This change alone will substantially increase bandwidth requirements. Each blob is approximately 128 KB in size (or more precisely, 127.7 KB), meaning the current maximum of 6 blobs represents about 768 KB of additional data per block. Increasing this to 9 blobs would raise the maximum to 1.15 MB per block just for blob data alone. Considering that bandwidth is already a significant consideration at 2 MB/s, with a substantial portion dedicated to blob gossiping, this increase will push bandwidth requirements closer to 3 MB/s even before any gas limit changes.

Figure 18 - Daily Blobs; Source: https://blobscan.com/stats;

When combined with potential gas limit increases, this presents a compounding effect on bandwidth requirements:

  • ➕ Additive Bandwidth Pressure: If both blob capacity and gas limits increase, validator bandwidth requirements could potentially double from current levels of 2 MB/s
  • 📊 Peak Bandwidth Concentration: During periods of high network activity, validators would need to handle both maximum-sized regular blocks and maximum blob counts
  • 🗺️ Geographic Disparities: This increased bandwidth requirement would further disadvantage validators in regions with limited internet infrastructure

Throughput increases through gas limit changes would affect bandwidth in several interconnected ways:

  • 📈 Block Size Implications: Larger or more frequent blocks mean more data must be propagated across the network
  • 📊 Peak vs.

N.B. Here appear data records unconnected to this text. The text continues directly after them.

(** * A shallow embedding of the chat backend [backend/app.py]

    The Flask application keeps three pieces of persisted state under the
    directory [data]: the table [users.csv], the table [messages.csv] and
    the directory [uploads].  Every handler reads a table with
    [pd.read_csv], possibly extends it, and writes it back with [to_csv].

    Modelling conventions, used throughout:
    - a Python [str] is a Rocq [string] holding its UTF-8 bytes, a lone
      surrogate (which a JSON escape can produce) written as its three
      bytes; [str.encode] raises on such a string;
    - a cell of a DataFrame is a [cell]: a text, a missing value, or a
      number or boolean; what [read_csv] makes of a file, whether [to_csv]
      and [file.save] return or raise, and the size of a CSV file are not
      the repository's code: they are the fields of a [library], and the
      theorems hold for every library;
    - a CSV file is described by the DataFrame that [to_csv] was given and
      by whether the call ran to its end;
    - a call that raises inside a handler takes the handler to its
      [except Exception] branch, status 500, with what was written before;
      [clear_data] and the startup code, which write no request data, are
      taken to go through;
    - the clock ([datetime.now()]) is an input of the handlers that use it;
    - JSON fields are strings or [null]. *)

From Stdlib Require Import ZArith Ascii String.
From stdpp Require Import gmap strings list fin_maps finite.

(** ** SHA-256, as [hashlib.sha256(...).hexdigest()] computes it (FIPS 180-4) *)

Module Sha256.

Local Open Scope Z_scope.

Definition wrap32 (x : Z) : Z := x mod 2 ^ 32.
Definition add32 (x y : Z) : Z := wrap32 (x + y).
Definition rotr (n x : Z) : Z :=
  Z.lor (Z.shiftr x n) (wrap32 (Z.shiftl x (32 - n))).
Definition not32 (x : Z) : Z := Z.lxor x 0xffffffff.

Definition Ch (x y z : Z) : Z := Z.lxor (Z.land x y) (Z.land (not32 x) z).
Definition Maj (x y z : Z) : Z :=
  Z.lxor (Z.lxor (Z.land x y) (Z.land x z)) (Z.land y z).
Definition Sigma0 (x : Z) : Z := Z.lxor (Z.lxor (rotr 2 x) (rotr 13 x)) (rotr 22 x).
Definition Sigma1 (x : Z) : Z := Z.lxor (Z.lxor (rotr 6 x) (rotr 11 x)) (rotr 25 x).
Definition sigma0 (x : Z) : Z := Z.lxor (Z.lxor (rotr 7 x) (rotr 18 x)) (Z.shiftr x 3).
Definition sigma1 (x : Z) : Z := Z.lxor (Z.lxor (rotr 17 x) (rotr 19 x)) (Z.shiftr x 10).

(** The round constants are the first 32 bits of the fractional parts of
    the cube roots of the first 64 primes; the initial hash value, of the
    square roots of the first 8. *)
Definition primes : list Z :=
  [ 2; 3; 5; 7; 11; 13; 17; 19; 23; 29; 31; 37; 41; 43; 47; 53;
    59; 61; 67; 71; 73; 79; 83; 89; 97; 101; 103; 107; 109; 113; 127; 131;
    137; 139; 149; 151; 157; 163; 167; 173; 179; 181; 191; 193; 197; 199; 211; 223;
    227; 229; 233; 239; 241; 251; 257; 263; 269; 271; 277; 281; 283; 293; 307; 311 ].

(** The integer cube root of [n < 2 ^ 108], one bit at a time. *)
Definition cube_root (n : Z) : Z :=
  fold_left (fun r bit => let r' := r + 2 ^ bit in if r' ^ 3 <=? n then r' else r)
            (map Z.of_nat (rev (seq 0 36))) 0.

Definition K : list Z := map (fun p => wrap32 (cube_root (p * 2 ^ 96))) primes.

Definition H0 : list Z := map (fun p => wrap32 (Z.sqrt (p * 2 ^ 64))) (take 8 primes).

(** Big-endian encodings. *)
Fixpoint be_bytes (n : nat) (x : Z) : list Z :=
  match n with
  | O => []
  | S n' => Z.land (Z.shiftr x (8 * Z.of_nat n')) 0xff :: be_bytes n' x
  end.

Definition be_word (bs : list Z) : Z :=
  fold_left (fun acc b => Z.lor (Z.shiftl acc 8) b) bs 0.

(** Padding: a [1] bit, zeros up to 56 modulo 64, the bit length on 8 bytes. *)
Definition pad (msg : list Z) : list Z :=
  let n := Z.of_nat (length msg) in
  msg ++ [0x80] ++ repeat 0 (Z.to_nat ((55 - n) mod 64)) ++ be_bytes 8 (8 * n).

Fixpoint chunks (fuel k : nat) (l : list Z) : list (list Z) :=
  match fuel, l with
  | O, _ | _, [] => []
  | S fuel', _ => take k l :: chunks fuel' k (drop k l)
  end.

(** The message schedule: [w] holds W_0 .. W_(i-1), extended by [n] words. *)
Fixpoint schedule (n : nat) (w : list Z) : list Z :=
  match n with
  | O => w
  | S n' =>
    let i := length w in
    let W (k : nat) := nth (i - k) w 0 in
    schedule n'
      (w ++ [add32 (add32 (sigma1 (W 2%nat)) (W 7%nat))
                   (add32 (sigma0 (W 15%nat)) (W 16%nat))])
  end.

Definition round (v : list Z) (kw : Z * Z) : list Z :=
  match v with
  | [a; b; c; d; e; f; g; h] =>
    let t1 := add32 (add32 (add32 h (Sigma1 e)) (add32 (Ch e f g) (fst kw))) (snd kw) in
    let t2 := add32 (Sigma0 a) (Maj a b c) in
    [add32 t1 t2; a; b; c; add32 d t1; e; f; g]
  | _ => v
  end.

Definition compress (h : list Z) (block : list Z) : list Z :=
  let w := schedule 48 (map be_word (chunks 16 4 block)) in
  let v := fold_left round (combine K w) h in
  map (fun p => add32 (fst p) (snd p)) (combine h v).

Definition digest (msg : list Z) : list Z :=
  let m := pad msg in
  fold_left compress (chunks (length m) 64 m) H0.

Definition hex_digit (d : Z) : ascii :=
  nth (Z.to_nat d) (list_ascii_of_string "0123456789abcdef") "0"%char.

Definition hex_byte (b : Z) : list ascii :=
  [hex_digit (Z.shiftr b 4); hex_digit (Z.land b 0xf)].

Definition bytes_of_string (s : string) : list Z :=
  map (fun c => Z.of_N (N_of_ascii c)) (list_ascii_of_string s).

Definition hexdigest (s : string) : string :=
  string_of_list_ascii
    (flat_map hex_byte (flat_map (be_bytes 4) (digest (bytes_of_string s)))).

End Sha256.


(** ** Python built-ins used by the handlers *)

(** [c.lower()] on one byte: only A-Z change.  The byte of a non-ASCII
    character is left alone; no such character lowers to a letter of an
    allowed extension, so the test of [allowed_file] is not affected. *)
Definition lower_char (c : ascii) : ascii :=
  let n := nat_of_ascii c in
  if (65 <=? n) && (n <=? 90) then ascii_of_nat (n + 32) else c.

Fixpoint lower (s : string) : string :=
  match s with
  | EmptyString => EmptyString
  | String c s' => String (lower_char c) (lower s')
  end.

(** [c in s] for a one-character [c]. *)
Fixpoint contains (c : ascii) (s : string) : bool :=
  match s with
  | EmptyString => false
  | String c' s' => if Ascii.eqb c' c then true else contains c s'
  end.

(** The cut of [s] at the last [sep], when there is one. *)
Fixpoint cut_last (sep : ascii) (s : string) : option (string * string) :=
  match s with
  | EmptyString => None
  | String c s' =>
    match cut_last sep s' with
    | Some (before, after) => Some (String c before, after)
    | None => if Ascii.eqb c sep then Some (EmptyString, s') else None
    end
  end.

(** [s.rsplit(sep, 1)]. *)
Definition rsplit (sep : ascii) (s : string) : list string :=
  match cut_last sep s with
  | Some (before, after) => [before; after]
  | None => [s]
  end.

(** A JSON value of a request body, and Python's truth test on
    [data.get(key)]: a missing key gives [None]. *)
Inductive jvalue := JNull | JStr (s : string).

Definition truthy (v : option jvalue) : bool :=
  match v with
  | Some (JStr s) => negb (String.eqb s EmptyString)
  | _ => false
  end.

Definition str_value (v : option jvalue) : string :=
  match v with
  | Some (JStr s) => s
  | _ => EmptyString
  end.

Definition truthy_str (v : option string) : bool :=
  match v with
  | Some s => negb (String.eqb s EmptyString)
  | None => false
  end.

(** [s.encode()] succeeds unless [s] holds a lone surrogate: the byte 237
    followed by a byte from 160 on, which no character has. *)
Fixpoint encodable (s : string) : bool :=
  match s with
  | EmptyString => true
  | String c s' =>
    match s' with
    | EmptyString => true
    | String c' _ =>
      if (nat_of_ascii c =? 237) && (160 <=? nat_of_ascii c') then false else encodable s'
    end
  end.

(** ** Module-level constants *)

Definition ALLOWED_EXTENSIONS : gset string := {[ "png"; "jpg"; "jpeg"; "gif" ]}.
Definition MAX_DATA_SIZE : Z := 400 * 1024 * 1024.

Definition allowed_file (filename : string) : bool :=
  contains "." filename &&
  match rsplit "." filename !! 1 with
  | Some ext => bool_decide (lower ext ∈ ALLOWED_EXTENSIONS)
  | None => false
  end.

(** [None] when [password.encode()] raises. *)
Definition hash_password (password : string) : option string :=
  if encodable password then Some (Sha256.hexdigest password) else None.

Arguments Sha256.hexdigest : simpl never.
Arguments hash_password : simpl never.

(** ** Persisted state *)

(** A cell of a DataFrame. *)
Inductive cell :=
| CStr (s : string)         (* a str *)
| CNaN                      (* a missing value: NaN, or None among objects *)
| CNum (written : string).  (* an int64, float64 or bool, by the text to_csv writes for it *)

(** [cell == s] for a str [s]: a missing value or a number equals no str. *)
Definition cell_is (s : string) (c : cell) : bool :=
  match c with
  | CStr s' => String.eqb s' s
  | _ => false
  end.

Record user_row := UserRow { username_cell : cell; password_hash_cell : cell }.

Record message_row := MessageRow {
  timestamp_cell : cell;
  sender_cell : cell;
  message_cell : cell;
  type_cell : cell
}.

(** A CSV file: the DataFrame [to_csv] was called on, and whether the call
    ran to its end or raised part-way. *)
Inductive csv_file (row : Type) : Type :=
| Written (frame : list row)
| Torn (frame : list row).

Arguments Written {row} frame.
Arguments Torn {row} frame.

(** [uploads] maps the name of each file of [data/uploads] to its size in
    bytes.  The handlers create regular files only (line 159), so every
    entry of the directory is one. *)
Record state := State {
  users : csv_file user_row;
  messages : csv_file message_row;
  uploads : gmap string Z
}.

(** The state the startup code (lines 13-30) makes on an empty disk. *)
Definition empty_state : state := State (Written []) (Written []) ∅.

(** ** Responses *)

Record message_record := MessageRecord {
  timestamp : cell;
  username : cell;
  message : cell;
  type : cell
}.

Inductive body :=
| Error (error : string)                 (* {'error': error} *)
| Success (field value : string)         (* {'status': 'success', field: value} *)
| Records (records : list message_record)
| FileBody (size : Z)                      (* send_file *)
| Raised.                                  (* {'error': str(e)} of an except branch *)

Definition response : Type := body * Z.

Definition jsonify (b : body) : response := (b, 200%Z).

(** The body of a successful registration. *)
Definition registered : response :=
  jsonify (Success "message" "User registered successfully").

(** ** Requests *)

Record FileStorage := { filename : string; content_length : Z }.

Record upload_form := { files_file : option FileStorage; form_username : option string }.

(** The six routes, with the clock readings of the handlers that take some. *)
Inductive request :=
| POST_register (data : gmap string jvalue)
| POST_login (data : gmap string jvalue)
| POST_upload (now_stamp now_iso : string) (form : upload_form)
| GET_images (filename : string)
| GET_messages
| POST_messages (now_iso : string) (data : gmap string jvalue).

(** The rows the handlers append.  [data.get('type', 'text')] is ['text']
    for a missing key and [None] for [null]. *)
Definition type_of_request (v : option jvalue) : cell :=
  match v with
  | None => CStr "text"
  | Some JNull => CNaN
  | Some (JStr s) => CStr s
  end.

Definition text_row (now_iso : string) (data : gmap string jvalue) : message_row :=
  MessageRow (CStr now_iso) (CStr (str_value (data !! "username")))
             (CStr (str_value (data !! "message"))) (type_of_request (data !! "type")).

Definition image_row (now_iso username filename : string) : message_row :=
  MessageRow (CStr now_iso) (CStr username) (CStr filename) (CStr "image").

(** ** The library

    What the handlers take from pandas, werkzeug and the file system. *)

(** [file.save(filepath)]: it returns, or it raises and leaves nothing or
    a part of the file under that name. *)
Inductive saved := Saved | SaveRaised (leftover : option Z).

Record library := Library {
  secure_filename : string → string;
  (* pd.read_csv(USERS_FILE) with its two columns; None when the call raises *)
  read_users : csv_file user_row → option (list user_row);
  (* pd.read_csv(MESSAGES_FILE) with its four columns *)
  read_messages : csv_file message_row → option (list message_row);
  (* whether to_csv returns *)
  users_to_csv : list user_row → bool;
  messages_to_csv : list message_row → bool;
  (* os.path.getsize *)
  users_csv_size : csv_file user_row → Z;
  messages_csv_size : csv_file message_row → Z;
  file_save : string → Z → saved
}.

(** ** The error taxonomy of the specification

    Every error body of the handlers carries one of ten fixed texts; the
    taxonomy groups them.  The texts that report an absent body, field or
    file are [MissingField]. *)

Inductive outcome :=
| Succeeded
| MissingField
| DuplicateUsername
| InvalidCredentials
| UnknownUser
| DisallowedExtension
| InternalFailure.

Definition outcome_of (r : response) : outcome :=
  match r.1 with
  | Error msg =>
    if String.eqb msg "Username already exists" then DuplicateUsername
    else if String.eqb msg "Invalid username or password" then InvalidCredentials
    else if String.eqb msg "User not found" then UnknownUser
    else if String.eqb msg "File type not allowed" then DisallowedExtension
    else MissingField
  | Raised => InternalFailure
  | _ => Succeeded
  end.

Average Demands: Different throughput approaches can affect whether bandwidth increases are evenly distributed or concentrated in peaks
  • ⏳ Propagation Delays: Larger blocks take longer to propagate, potentially increasing orphan rates and affecting consensus stability

Current average block sizes post-Dencun hovers around 75 KB, with historical maximums reaching 270 KB. Doubling throughput via gas limit increases could potentially double these figures. In worst-case scenarios with full blocks and maximum blobs, validators would need to handle up to 3.4 MB for regular block data plus 1.15 MB for blob data, requiring a 100%+ increase in peak bandwidth capacity from today's levels.

Figure 19 - Average Block Size; Source: https://etherscan.io/chart/blocksize;

This bandwidth consideration explains why the method of increasing throughput matters significantly. Implementations that distribute bandwidth usage more evenly could prove more accessible than those that increase peak requirements. For example, distributing the same amount of data across more frequent, smaller blocks creates a more consistent bandwidth usage pattern than concentrating it in larger, less frequent blocks.

The bandwidth implications of EIP-7691 combined with gas limit increases show the importance of carefully picking the timing and approach to throughput scaling — more on this later.

Computational Demands

Computation is the least concerning constraint for throughput increases. Block processing typically takes less than one second even on simpler hardware, leaving plenty of room for growth.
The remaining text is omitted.